Working with the other members of the CLL Research Consortium, we have discovered that most of CLLs are initiated by the loss of miR-15/16, the first evidence of the role of alterations in non-coding genes in cancer. Following this discovery, we found that miR-15/16 target BCL2, a gene we discovered in 1984. Thus, the loss of these two microRNAs causes the overexpression of BCL2, which is observed in CLL B cells CLLs. We also discovered that the B cells from patients with aggressive CLL overexpress TCL1, a gene we discovered in 1993. We established the Eμ-TCL1 mouse model that develops only the aggressive form of CLL and is currently used by many laboratories around the world to study tumor/microenvironment interactions and drug sensitivity and resistance in CLL.
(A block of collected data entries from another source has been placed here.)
(* ===== verification/NatModule.v ===== *)
(** * Network address translation: [modules/nat.cc], [modules/nat.h]

    A table maps internal endpoints (address, port, protocol) to external ones and
    back.  A packet that leaves has its source replaced by the external endpoint,
    a new one if need be; a packet that comes in has its destination replaced.

    A packet is the list of its bytes from the IP header on; addresses and ports
    are as they are in memory, and [bswap16] gives the value of a port.  The table
    is reached through [NatTable], which the hash table of [Cuckoo.v] implements.
    The hash of addresses is that of DPDK ([rte_hash_crc]), an argument.  A fault
    is [Null] (a null pointer, or an access behind the packet) or [Refused]
    (the table has no place for an entry). *)

From Stdlib Require Import NArith Strings.Byte Ascii.
From stdpp Require Import strings gmap.
From S2P Require Import Prelude Cuckoo Checksum Addresses.

#[local] Open Scope N_scope.

(** ** Endpoints *)

Record Endpoint := EP { e_addr : N; e_port : N; e_proto : N }.
Record NatEntry := NE { endpoint : Endpoint; last_refresh : N }.
Record PortRange := PR { p_begin : N; p_end : N; suspended : bool }.

#[export] Instance Endpoint_eq_dec : EqDecision Endpoint.
Proof. solve_decision. Defined.
#[export] Instance Endpoint_countable : Countable Endpoint :=
  inj_countable' (fun e => (e_addr e, e_port e, e_proto e)) (fun '(a, p, k) => EP a p k) ltac:(by intros []).

Definition kTcp : N := 6.
Definition kUdp : N := 17.
Definition kIcmp : N := 1.
Definition kTimeOutNs : N := 300 * 1000 * 1000 * 1000.
Definition kMaxTrials : nat := 128.

(** How many insertions gave a null pointer, which the module looks at for one of
    the two entries of a mapping only, and the value unless there was a fault: a
    null pointer used, bytes behind the packet, a table beyond its bounds. *)
Definition nres (A : Type) : Type := nat * option A.
Definition nret {A} (a : A) : nres A := (O, Some a).
Definition nbind {A B} (f : A -> nres B) (x : nres A) : nres B :=
  match x with
  | (n, Some a) => let '(m, r) := f a in ((n + m)%nat, r)
  | (n, None) => (n, None)
  end.
Definition deref {A} (x : option A) : nres A := (O, x).

Declare Scope nat_res_scope.
Notation "x ←? e ; f" := (nbind (fun x => f) e) (at level 20, e at level 100, f at level 200, only parsing) : nat_res_scope.
Notation "' pat ←? e ; f" := (nbind (fun x => match x with pat => f end) e)
  (at level 20, pat pattern, e at level 100, f at level 200, only parsing) : nat_res_scope.
#[local] Open Scope nat_res_scope.

(** ** The table *)

Class NatTable (T : Type) := {
  n_find : T -> Endpoint -> option (option NatEntry);
  n_insert : T -> Endpoint -> NatEntry -> option (bool * T);
  n_remove : T -> Endpoint -> option T;
  n_set : T -> Endpoint -> NatEntry -> option T
}.

(** What the module relies on; [n_insert] says whether it had a place for the entry. *)
Class NatTableLaws (T : Type) `{NatTable T} := {
  n_rep : T -> gmap Endpoint NatEntry -> Prop;
  n_find_ok : forall t M k, n_rep t M -> n_find t k = Some (M !! k);
  n_insert_ok : forall t M k v t', n_rep t M -> n_insert t k v = Some (true, t') -> n_rep t' (<[k := v]> M);
  n_remove_ok : forall t M k, n_rep t M -> exists t', n_remove t k = Some t' /\ n_rep t' (delete k M);
  n_set_ok : forall t M k v, n_rep t M -> is_Some (M !! k) -> exists t', n_set t k v = Some t' /\ n_rep t' (<[k := v]> M)
}.

(** [CuckooMap<Endpoint, NatEntry, Endpoint::Hash, Endpoint::EqualTo>]; [n] bounds how
    deep tables are nested, 2^31 how many entries there are, and [n_set] writes
    through the pointer that [Find] gives. *)
Section Table.
Context (crc64 : Z -> Z).     (* crc32c_sse42_u64(_, 0) *)

Definition endpoint_hash (e : Endpoint) : Z :=
  crc64 (Z.lor (Z.lor (Z.shiftl (Z.of_N (e_addr e)) 32) (Z.shiftl (Z.of_N (e_port e)) 16)) (Z.of_N (e_proto e))).

Definition no_endpoint : Endpoint := EP 0 0 0.
Definition NatMap : Type := CuckooMap Endpoint NatEntry.

Definition no_nat_entry : Endpoint * NatEntry := (no_endpoint, NE no_endpoint 0).

Definition set_value (m : NatMap) (k : Endpoint) (v : NatEntry) : option NatMap :=
  i ← FindWithHash m (Hash endpoint_hash k) k;
  e ← entry_at m i;
  Some (set_entries (<[Z.to_nat i := (e.1, v)]> (entries m)) m).

Definition cuckoo_nat (n : nat) : NatTable NatMap := {|
  n_find (m : NatMap) k := match Find endpoint_hash m k with Some (Some e) => Some (Some e.2) | Some None => Some None | None => None end;
  n_insert (m : NatMap) k v :=
    guard (Z.of_nat (length (entries m)) < 2 ^ 31)%Z;;
    '(e, m) ← Insert endpoint_hash no_nat_entry (fun v => v) n m k v;
    Some (negb (e =? -1)%Z, m);
  n_remove (m : NatMap) k := match Remove endpoint_hash no_nat_entry m k with Some (_, m) => Some m | None => None end;
  n_set := set_value
|}.
End Table.

(** ** Random numbers: [random.h] *)

(** A number in double precision: 53 bits, the nearest, in doubt the even one. *)
Definition round53 (x : N) : N :=
  let k := N.size x - 53 in
  if k =? 0 then x
  else
    let q := x / 2 ^ k in let r := x mod 2 ^ k in let half := 2 ^ (k - 1) in
    (if (r <? half) || ((r =? half) && N.even q) then q else q + 1) * 2 ^ k.

(** The double [1.(b0)(b1)...] minus 1, times [range], truncated. *)
Definition GetRange (range seed : N) : N * N :=
  let seed := (seed * 1103515245 + 12345) mod 2 ^ 64 in
  (round53 (N.shiftr seed 12 * range) / 2 ^ 52, seed).

(** ** The module *)

Record nat_state (T : Type) := NatState { map_ : T; rng_ : N }.
Arguments NatState {T}. Arguments map_ {T}. Arguments rng_ {T}.

Inductive Direction := kForward | kReverse.

(** ** Initialisation *)

(** [NATArg]: addresses with the ranges of their ports. *)
Definition nat_arg : Type := list (string * list (N * N * bool)).

Definition EINVAL : Z := 22.

Definition malformed (r : N * N * bool) : bool :=
  let '(b, e, _) := r in (e <=? b) || (65535 <? b) || (65535 <? e).

Definition port_list (ranges : list (N * N * bool)) : list PortRange :=
  (match ranges with [] => [PR 0 65535 false] | _ => [] end) ++ map (fun '(b, e, s) => PR b e s) ranges.

(** Sorted by value: [std::sort] with [BigEndian::operator<]. *)
Fixpoint insert_addr (a : N) (l : list N) : list N :=
  match l with
  | [] => [a]
  | b :: l' => if bswap32 b <? bswap32 a then b :: insert_addr a l' else a :: l
  end.
Definition sort_addrs (l : list N) : list N := foldr insert_addr [] l.

(** [ext_addrs_] and [port_ranges_], or an error. *)
Fixpoint read_ranges (arg : nat_arg) : Z + (list N * list (list PortRange)) :=
  match arg with
  | [] => inr ([], [])
  | (a, ranges) :: arg =>
      match ParseIpv4Address a with
      | None => inl EINVAL
      | Some x => match read_ranges arg with inl e => inl e | inr (xs, rs) => inr (x :: xs, port_list ranges :: rs) end
      end
  end.

Definition Init (arg : nat_arg) : Z + (list N * list (list PortRange)) :=
  if existsb (fun x => existsb malformed x.2) arg then inl EINVAL
  else
    match read_ranges arg with
    | inl e => inl e
    | inr ([], _) => inl EINVAL
    | inr (xs, rs) => inr (sort_addrs xs, rs)
    end.

Definition GetInitialArg (ext_addrs_ : list N) (port_ranges_ : list (list PortRange)) : option nat_arg :=
  mapM (fun '(i, a) => l ← port_ranges_ !! i; Some (ToIpv4Address a, map (fun r => (p_begin r, p_end r, suspended r)) l))
    (imap pair ext_addrs_).

Definition GetDesc (m : NatMap) : string := (print_u (Z.to_N (Count m) / 2) +:+ " entries")%string.

(** ** Packets *)

Definition put16 (off : nat) (v : N) (p : list byte) : option (list byte) := guard (off + 2 <= length p)%nat;; Some (store16 off v p).
Definition put32 (off : nat) (v : N) (p : list byte) : option (list byte) := guard (off + 4 <= length p)%nat;; Some (store32 off v p).

(** Where an address and a port are, for a direction. *)
Definition addr_at (dir : Direction) : nat := match dir with kForward => 12 | kReverse => 16 end.
Definition port_at (dir : Direction) : nat := match dir with kForward => 0 | kReverse => 2 end.

Definition echo_like (type : N) : bool := (type =? 0) || (type =? 8) || (type =? 13) || (type =? 15) || (type =? 16).

(** [None] inside: not a protocol that is translated. *)
Definition ExtractEndpoint (ip : list byte) (l4 : nat) (dir : Direction) : option (option Endpoint) :=
  proto ← load 1 9 ip;
  if (proto =? kTcp) || (proto =? kUdp) then
    a ← load 4 (addr_at dir) ip;
    p ← load 2 (l4 + port_at dir) ip;
    Some (Some (EP a p proto))
  else if proto =? kIcmp then
    type ← load 1 l4 ip;
    if echo_like type then
      a ← load 4 (addr_at dir) ip;
      p ← load 2 (l4 + 4) ip;
      Some (Some (EP a p kIcmp))
    else Some None
  else Some None.

Definition Stamp (dir : Direction) (ip : list byte) (l4 : nat) (before after : Endpoint) : option (list byte) :=
  proto ← load 1 9 ip;
  ip ← put32 (addr_at dir) (e_addr after) ip;
  let l3_increment := ChecksumIncrement32 (e_addr before) (e_addr after) in
  c ← load 2 10 ip;
  ip ← put16 10 (UpdateChecksumWithIncrement c l3_increment) ip;
  let l4_increment := (l3_increment + ChecksumIncrement16 (e_port before) (e_port after)) mod 2 ^ 32 in
  if (proto =? kTcp) || (proto =? kUdp) then
    ip ← put16 (l4 + port_at dir) (e_port after) ip;
    if proto =? kTcp then
      c ← load 2 (l4 + 16) ip;
      put16 (l4 + 16) (UpdateChecksumWithIncrement c l4_increment) ip
    else
      c ← load 2 (l4 + 6) ip;
      if c =? 0 then Some ip
      else let u := UpdateChecksumWithIncrement c l4_increment in put16 (l4 + 6) (if u =? 0 then 65535 else u) ip
  else
    ip ← put16 (l4 + 4) (e_port after) ip;
    c ← load 2 (l4 + 2) ip;
    put16 (l4 + 2) (UpdateChecksum16 c (e_port before) (e_port after)) ip.

(** ** Translation *)

Section Translation.
Context {T : Type} `{NatTable T} (crc : N -> N) (garbage : Endpoint -> N).
Context (ext_addrs_ : list N) (port_ranges_ : list (list PortRange)).
Implicit Types (t : T).

(** Ports to try in a range: give up, try the next range, or [range] ports from [min] on. *)
Inductive choice := Ignore | Skip | Use (min range : N).

Definition choose_range (internal : Endpoint) (r : PortRange) : choice :=
  if suspended r then Skip
  else if e_proto internal =? kIcmp then Use (p_begin r) ((p_end r + 2 ^ 16 - p_begin r) mod 2 ^ 16)
  else if e_port internal =? 0 then Ignore
  else if negb (N.land (bswap16 (e_port internal)) (65535 - 1023) =? 0) then
    if p_end r <=? 1024 then Skip
    else let min := N.max 1024 (p_begin r) in Use min ((p_end r + 2 ^ 16 - min + 1) mod 2 ^ 16)
  else if 1023 <=? p_begin r then Skip
  else Use (p_begin r) ((N.min 1023 (p_end r) + 2 ^ 16 - p_begin r) mod 2 ^ 16).

Definition expired (now : N) (e : NatEntry) : bool := kTimeOutNs <? (now + 2 ^ 64 - last_refresh e) mod 2 ^ 64.

Definition Insert_ (k : Endpoint) (v : NatEntry) t : nres (bool * T) :=
  match n_insert t k v with
  | Some (true, t) => nret (true, t)
  | Some (false, t) => (1%nat, Some (false, t))
  | None => (1%nat, None)
  end.

(** Both entries, with no time yet, from the label [found] on. *)
Definition install (internal external : Endpoint) t : nres (option NatEntry * T) :=
  '(_, t) ←? Insert_ external (NE internal (garbage external)) t;
  '(b, t) ←? Insert_ internal (NE external (garbage internal)) t;
  nret (if (b : bool) then Some (NE external (garbage internal)) else None, t).

(** The ports from [port] on, [n] of them at most, until [start] comes again; [None]
    is the next range, [Some] what the function returns. *)
Fixpoint probe (n : nat) (internal : Endpoint) (addr min range start port now : N) t : nres (option (option NatEntry) * T) :=
  match n with
  | O => nret (None, t)
  | S n =>
      let external := EP addr (bswap16 port) (e_proto internal) in
      f ←? deref (n_find t external);
      match f with
      | None => '(e, t) ←? install internal external t; nret (Some e, t)
      | Some reverse =>
          g ←? deref (n_find t (endpoint reverse));
          forward ←? deref g;
          if expired now forward then
            t ←? deref (n_remove t (endpoint reverse));
            t ←? deref (n_remove t external);
            '(e, t) ←? install internal external t;
            nret (Some e, t)
          else
            let port := (port + 1) mod 2 ^ 16 in
            let port := if (port =? 0) || (min + range <=? port) then min else port in
            if port =? start then nret (None, t) else probe n internal addr min range start port now t
      end
  end.

Fixpoint try_ranges (ranges : list PortRange) (internal : Endpoint) (addr now : N) (s : nat_state T) : nres (option NatEntry * nat_state T) :=
  match ranges with
  | [] => nret (None, s)
  | r :: ranges =>
      match choose_range internal r with
      | Ignore => nret (None, s)
      | Skip => try_ranges ranges internal addr now s
      | Use min range =>
          let '(k, seed) := GetRange range (rng_ s) in
          let start := (min + k) mod 2 ^ 16 in
          '(e, t) ←? probe kMaxTrials internal addr min range start start now (map_ s);
          match e with
          | Some e => nret (e, NatState t seed)
          | None => try_ranges ranges internal addr now (NatState t seed)
          end
      end
  end.

Definition CreateNewEntry (internal : Endpoint) (now : N) (s : nat_state T) : nres (option NatEntry * nat_state T) :=
  let hashed := crc (e_addr internal) in
  let i := N.to_nat (hashed mod N.of_nat (length ext_addrs_)) in
  addr ←? deref (ext_addrs_ !! i);
  ranges ←? deref (port_ranges_ !! i);
  try_ranges ranges internal addr now s.

(** The body of the loop: the packet, and whether it is emitted or dropped. *)
Definition process_one (dir : Direction) (now : N) (ip : list byte) (s : nat_state T) : nres (list byte * bool * nat_state T) :=
  l4 ←? deref (ip_header_len ip);
  ep ←? deref (ExtractEndpoint ip l4 dir);
  match ep with
  | None => nret (ip, false, s)
  | Some before =>
      f ←? deref (n_find (map_ s) before);
      '(item, s) ←?
        match f, dir with
        | Some e, _ => nret (Some e, s)
        | None, kForward => CreateNewEntry before now s
        | None, kReverse => nret (None, s)
        end;
      match item with
      | None => nret (ip, false, s)
      | Some e =>
          s ←? match dir with
            | kForward => t ←? deref (n_set (map_ s) before (NE (endpoint e) now)); nret (NatState t (rng_ s))
            | kReverse => nret s
            end;
          ip ←? deref (Stamp dir ip l4 before (endpoint e));
          nret (ip, true, s)
      end
  end.

Fixpoint DoProcessBatch (dir : Direction) (now : N) (batch : list (list byte)) (s : nat_state T) : nres (list (list byte * bool) * nat_state T) :=
  match batch with
  | [] => nret ([], s)
  | ip :: batch =>
      '(ip, emitted, s) ←? process_one dir now ip s;
      '(l, s) ←? DoProcessBatch dir now batch s;
      nret ((ip, emitted) :: l, s)
  end.

(** The packets with the gates they go to. *)
Definition ProcessBatch (incoming_gate : nat) (now : N) (batch : list (list byte)) (s : nat_state T) : nres (list (list byte * option nat) * nat_state T) :=
  let dir := if decide (incoming_gate = 0)%nat then kForward else kReverse in
  let ogate := match dir with kForward => 1%nat | kReverse => 0%nat end in
  '(l, s) ←? DoProcessBatch dir now batch s;
  nret ((fun x : list byte * bool => (x.1, if x.2 then Some ogate else None)) <$> l, s).

End Translation.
Our laboratory discovered that the overexpression of TCL1 is caused, for the most part, by the loss of microRNAs that target it, and that Tcl1, an activator of AKT1, is a strong inhibitor of the de novo DNA methyltransferases, Dnmt3A and 3B. Recently, frequent mutations in Dnmt3A have been discovered in AML.
Recently, by investigating miR-3676, which is co-deleted with TP53 at 17p13 in CLL and targets the 3’ UTR of TCL1, we discovered that miR-3676 is not a microRNA, although it can function also as one, but represents the first member of a new class of short non-coding RNAs, tsRNAs, that derives from the 3’ end of precursor tRNA, following cleavage by nuclease Z. We also discovered that the tsRNAs bind PiwiL2 and contribute to the Piwi pathway of gene silencing.
We hypothesize that in order to avoid drug resistance during CLL treatment, we can take advantage of microRNA dysregulation to identify novel targets for treatment. Since microRNAs have multiple targets, we investigated additional targets of miR-15/16. Our studies have indicated that ROR1, an orphan receptor expressed on CLL cells, but not on normal lymphoid cells, is negatively regulated by miR-15/16 and is coexpressed with BCL2, in cells that have lost miR-15/16.
We thus propose that CLL patients could be treated with combination therapy such as venetoclax and anti-ROR1 monoclonal antibodies to avoid drug resistance.